Fees for Mid-Sized Businesses Priced from $5 Million to $100 Million (M&A)

  • Most M&A advisors charge up-front fees, in addition to a success fee. The up-front fee, usually called a retainer, varies from as small as a few thousand dollars to more than $50,000. Most advisors have a minimum fee in the range of $50,000 to $250,000.
  • The most common fee structures are the Lehman and Double Lehman formulas.
    • Lehman Formula:
      • 5% on the first million, plus
      • 4% on the second million, plus
      • 3% on the third million, plus
      • 2% on the fourth million, plus
      • 1% after that.
    • Double Lehman Formula:
      • 10% on the first million, plus
      • 8% on the second million, plus
      • 6% on the third million, plus
      • 4% on the fourth million, plus
      • 2% after that.
    • There are other variations on the Lehman and Double Lehman models. For example, some M&A advisors may begin at 8% on the first million and level out at 4%.

Factors to Consider When Hiring a Business Broker or M&A Advisor

Does the broker work solely on commission?

Brokers who work solely on commission are disincentivized from spending time. A flat commission model incentivizes a broker to sell your business as quickly as possible with the least amount of effort expended. If you do not want to be rushed, you may be more suited to work with a broker who charges up-front fees in addition to a success fee.

Brokers who work on straight commission must also pad their fees to account for the businesses they take on but do not sell. For example, if the broker has a 40% success rate, the broker must find a way to receive compensation on the 60% of the businesses they do not get paid on.

A broker who works on straight commission may also cause problems with professional advisors or other third parties. Many third parties, such as franchisors, landlords, accountants, attorneys, and financial advisors, are suspect of anyone working on straight commission.

A straight commission structure can also cause bias and misalignment between the owner and the broker. The more time the broker invests in selling your business, the more they will feel the need to recoup their investment. A broker who charges an up-front fee for services will feel this pressure to a much lesser extent, and your interests are more likely to be closely aligned with the broker’s interests.

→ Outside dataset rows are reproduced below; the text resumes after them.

Lemma udp_lookup_finds_key_witness :
  @query_udp W32 7 (lit "cloudflare-ech.com") None
    ([Resent None; Received [1; 2; 3]] ++
     Received (honest_reply (build_query 7 (lit "cloudflare-ech.com") RR_HTTPS) 0x81 0x80 [0; 0; 0; 0]
                 sample_records []) :: [])
  = Ok (Some [0; 1; 9]).
Proof.
  apply (@udp_lookup_finds_key W32 7 0x81 0x80 (lit "cloudflare-ech.com") [0; 0; 0; 0] [] [0; 1; 9]
           sample_records [Resent None; Received [1; 2; 3]] []).
  - done.
  - by vm_compute.
  - done.
  - done.
  - exact record_ok_sample.
  - by vm_compute.
  - done.
  - by_decision.
  - by_decision.
  - constructor; [done|]. constructor; [|constructor]. split; [by_decision|].
    intros (f1 & f2 & counts & ls & tail_ & E & _ & _ & _ & Ht). apply (f_equal blen) in E.
    rewrite !blen_app, !blen_be_bytes in E. change (blen [0]) with 1 in E. change (blen [f1; f2]) with 2 in E.
    change (blen (takez UDP_BUF [1; 2; 3])) with 3 in E. blen_pos. lia.
Defined.

Lemma response_matches_exact_witness :
  @response_matches W64 (honest_reply (build_query 7 (lit "a.b") 65) 0x80 0 [0; 0; 0; 0] [] []) 7 (lit "A.B") 65 = Ok true ∧
  (@response_matches W64 (honest_reply (build_query 7 (lit "a.b") 65) 0x80 0 [0; 0; 0; 0] [] []) 7 (lit "A.B") 65 = Ok true ↔
   answers_question (honest_reply (build_query 7 (lit "a.b") 65) 0x80 0 [0; 0; 0; 0] [] []) 7 (lit "A.B") 65).
Proof.
  split; [by vm_compute|]. apply (@response_matches_exact W64); [by_decision|done|done|by_decision].
Defined.

Lemma dns_parsers_safe_witness :
  no_panic (@response_matches W32 (replicate 20 192) 1 (lit "x") 65) ∧ no_panic (@parse_https_ech W32 (replicate 20 192)).
Proof. apply (@dns_parsers_safe W32). by_decision. Defined.

Lemma ech_dns_show_parse_witness :
  let d := DoH (mk_doh (lit "https://dns.example/dns-query") (Some (lit "1.1.1.1")) (Some (lit "front.example"))) in
  ech_dns_show d = lit "https://dns.example/dns-query@address=1.1.1.1@sni=front.example" ∧
  ech_dns_parse (ech_dns_show d) = Ok d.
Proof.
  cbn zeta. split; [by vm_compute|]. apply ech_dns_show_parse. split; [by vm_compute|]. split.
  - eexists. split; [by vm_compute|done].
  - split; intros x [= <-]; split_and!; (by vm_compute) || done.
Defined.
(* ===== verification/Upstream.v ===== *)
(** * The upstream proxy

    src/aether/src/upstream.rs: the proxy setting ([Upstream::parse] and its
    printers), the client's side of SOCKS5 and of HTTP CONNECT, the SOCKS5 UDP
    framing, and the detours that carry the tunnel's UDP socket through a
    relay.  Dialling, socket binding and name lookup belong to the system:
    their outcomes are arguments.  Base64 is the [base64] crate's. *)

From stdpp Require Import strings gmap.
From S2P Require Import Prelude Text Net NetText Sniff Fragment Routing Error Tls Stream.

Definition VER : Z := 5.
Definition AUTH_NONE : Z := 0.
Definition AUTH_USERPASS : Z := 2.
Definition AUTH_REJECTED : Z := 255.
Definition CMD_CONNECT : Z := 1.
Definition CMD_ASSOCIATE : Z := 3.
Definition ATYP_V4 : Z := 1.
Definition ATYP_NAME : Z := 3.
Definition ATYP_V6 : Z := 4.
Definition REP_OK : Z := 0.

Inductive Kind := Socks5 | Http.

#[export] Instance Kind_eq_dec : EqDecision Kind.
Proof. solve_decision. Defined.

Definition kind_label (k : Kind) : bytes :=
  match k with Socks5 => lit "socks5" | Http => lit "http" end.

Record Upstream := mk_upstream {
  kind : Kind; host : bytes; port : Z; user : option bytes; password : option bytes }.

#[export] Instance Upstream_eq_dec : EqDecision Upstream.
Proof. solve_decision. Defined.

(** ** The setting *)

Definition malformed (endpoint : bytes) : AetherError :=
  EOther (endpoint ++ lit " is not a host and port an upstream proxy can live at").

Definition checked_endpoint (endpoint h p : bytes) : comp AetherError (bytes * Z) :=
  p ← ok_or (parse_u16 p) (malformed endpoint);
  if is_empty h || (p =? 0) then Err (malformed endpoint) else Ok (h, p).

Definition split_endpoint (endpoint : bytes) : comp AetherError (bytes * Z) :=
  match strip_prefix [91] endpoint with
  | Some rest =>
      '(h, tail) ← ok_or (split_once 93 rest) (malformed endpoint);
      p ← ok_or (strip_prefix [58] tail) (malformed endpoint);
      checked_endpoint endpoint h p
  | None =>
      '(h, p) ← ok_or (rsplit_once 58 endpoint) (malformed endpoint);
      checked_endpoint endpoint h p
  end.

Definition unreserved (b : Z) : bool :=
  is_ascii_alphanumeric b || (b =? 45) || (b =? 46) || (b =? 95) || (b =? 126).

(** One digit of [{:02X}]. *)
Definition upper_hex (d : Z) : Z := if d <? 10 then 48 + d else 55 + d.

Definition percent_byte (b : Z) : bytes :=
  if unreserved b then [b] else [37; upper_hex (b / 16); upper_hex (b mod 16)].

Definition percent_encode (value : bytes) : bytes := concat (map percent_byte value).

(** The loop of [percent_decode] on the bytes it has still to read. *)
Fixpoint percent_bytes (bs : bytes) : bytes :=
  match bs with
  | [] => []
  | c :: r =>
      let escape :=
        match r with
        | a :: b :: _ =>
            if c =? 37 then parse_hex 255 (default [] (from_utf8 [a; b])) else None
        | _ => None
        end in
      match escape, r with
      | Some byte, _ :: _ :: rest => byte :: percent_bytes rest
      | _, _ => c :: percent_bytes r
      end
  end.

Definition percent_decode (value : bytes) : bytes := from_utf8_lossy (percent_bytes value).

Definition scheme_kind (scheme : bytes) : option Kind :=
  if one_of [lit "socks5"; lit "socks5h"; lit "socks"] scheme then Some Socks5
  else if one_of [lit "http"; lit "https"] scheme then Some Http
  else None.

Definition refused_https : AetherError :=
  EOther (lit "an https:// upstream with a password is refused: aether talks to its upstream over plain http, which would send the password in the clear; use http:// only if that is acceptable, or socks5://").

Definition parse_credentials (credentials : option bytes) : option bytes * option bytes :=
  match credentials with
  | Some text =>
      match split_once 58 text with
      | Some (u, p) => (Some (percent_decode u), Some (percent_decode p))
      | None => (Some (percent_decode text), None)
      end
  | None => (None, None)
  end.
(** Each event keeps the number of lookups within its bound, moves it by the
    lookups started and ended, and is served for the latched client alone, to
    port 53. *)
Theorem dns_relay_step expected st ev (Hin : 0 ≤ in_flight st ≤ DNS_MAX_IN_FLIGHT)
  (Hended : ∀ a, ev = LookupEnded a → 0 < in_flight st)
  (Hok : ∀ data from, ev = Asked data from → bytes_ok data) :
  match dns_step expected st ev with
  | Ok (Some st', acts) =>
      0 ≤ in_flight st' ≤ DNS_MAX_IN_FLIGHT
      ∧ (∀ c, dns_client st = Some c → dns_client st' = Some c)
      ∧ (∀ c, dns_client st = None → dns_client st' = Some c → normalize_ip (sa_ip c) = normalize_ip expected)
      ∧ Forall (dns_serves (dns_client st') ev) acts
  | Ok (None, acts) => acts = []
  | Err _ | Panic => False
  end.
Proof.
  destruct ev as [data from|answer| |]; cbn [dns_step]; [| |by split_and!; [lia..|naive_solver|congruence|]|done].
  - specialize (Hok data from eq_refl).
    destruct (udp_source_allowed expected (dns_client st) from) eqn:Es; cbn [negb];
      [|split_and!; [cbn; lia..|done|cbn; congruence|done]].
    assert (∀ c, dns_client st = Some c → c = from) as Hsame.
    { intros c E. unfold udp_source_allowed in Es. rewrite E in Es. by case_bool_decide. }
    assert (dns_client st = None → normalize_ip (sa_ip from) = normalize_ip expected) as Hnew.
    { intros E. unfold udp_source_allowed in Es. rewrite E in Es. by case_bool_decide. }
    set (client := match dns_client st with None => Some from | known => known end).
    assert (client = Some from) as Hc by (unfold client; destruct (dns_client st) eqn:E; [f_equal; by apply Hsame|done]).
    pose proof (parse_udp_request_safe (takez UDP_RELAY_BUF data) (takez_ok _ _ Hok)) as Hp.
    assert (∀ c, dns_client st = Some c → client = Some c) as Hkeep by (intros c E; rewrite Hc; f_equal; symmetry; by apply Hsame).
    assert (∀ c, dns_client st = None → client = Some c → normalize_ip (sa_ip c) = normalize_ip expected) as Hfirst
      by (intros c E; rewrite Hc; intros [= <-]; by apply Hnew).
    destruct (parse_udp_request _) as [[dst [p payload]]|e|] eqn:Ep; [|done..].
    destruct (Z.eqb_spec p DNS_PORT) as [->|]; cbn [negb]; [|done].
    destruct dst as [ip|name]; [|done]. cbn [in_flight dns_client].
    destruct (Z.leb_spec DNS_MAX_IN_FLIGHT (in_flight st)); [done|].
    split_and!; cbn [in_flight dns_client]; [lia..|done|done|]. constructor; [|done].
    split; [done|]. by exists data, from.
  - specialize (Hended answer eq_refl). split_and!; cbn [in_flight dns_client]; [lia..|done|congruence|].
    destruct answer as [[src data]|]; [|done]. destruct (dns_client st); [|done].
    constructor; [|done]. split; [done|]. by exists src, data.
Qed.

Does the business broker or M&A advisor charge up-front fees?

Many business brokers claim that “up-front fees are bad” and should be avoided at all costs. Their premise is that “only salespeople who work on straight commission should be trusted,” which we shouldn’t have to tell you is a weak premise at best.

Based on their premise — accountants and attorneys shouldn’t be trusted because they don’t work on straight commission, and car salesmen should be trusted only if they work on commission. Most professionals are fee-based, but due to the nature of an M&A transaction, few business owners would be willing to pay tens or hundreds of thousands of dollars in fees only to have a transaction fail at the last minute. As a result, most M&A advisors charge fees for services along with a success fee on the back end. Many business brokers are slowly migrating to this model as well.

Upfront fees should not be charged if no service is being provided. For example, if a broker requires a $5,000 retainer fee and does not provide any specific service for this fee, then it is not recommended.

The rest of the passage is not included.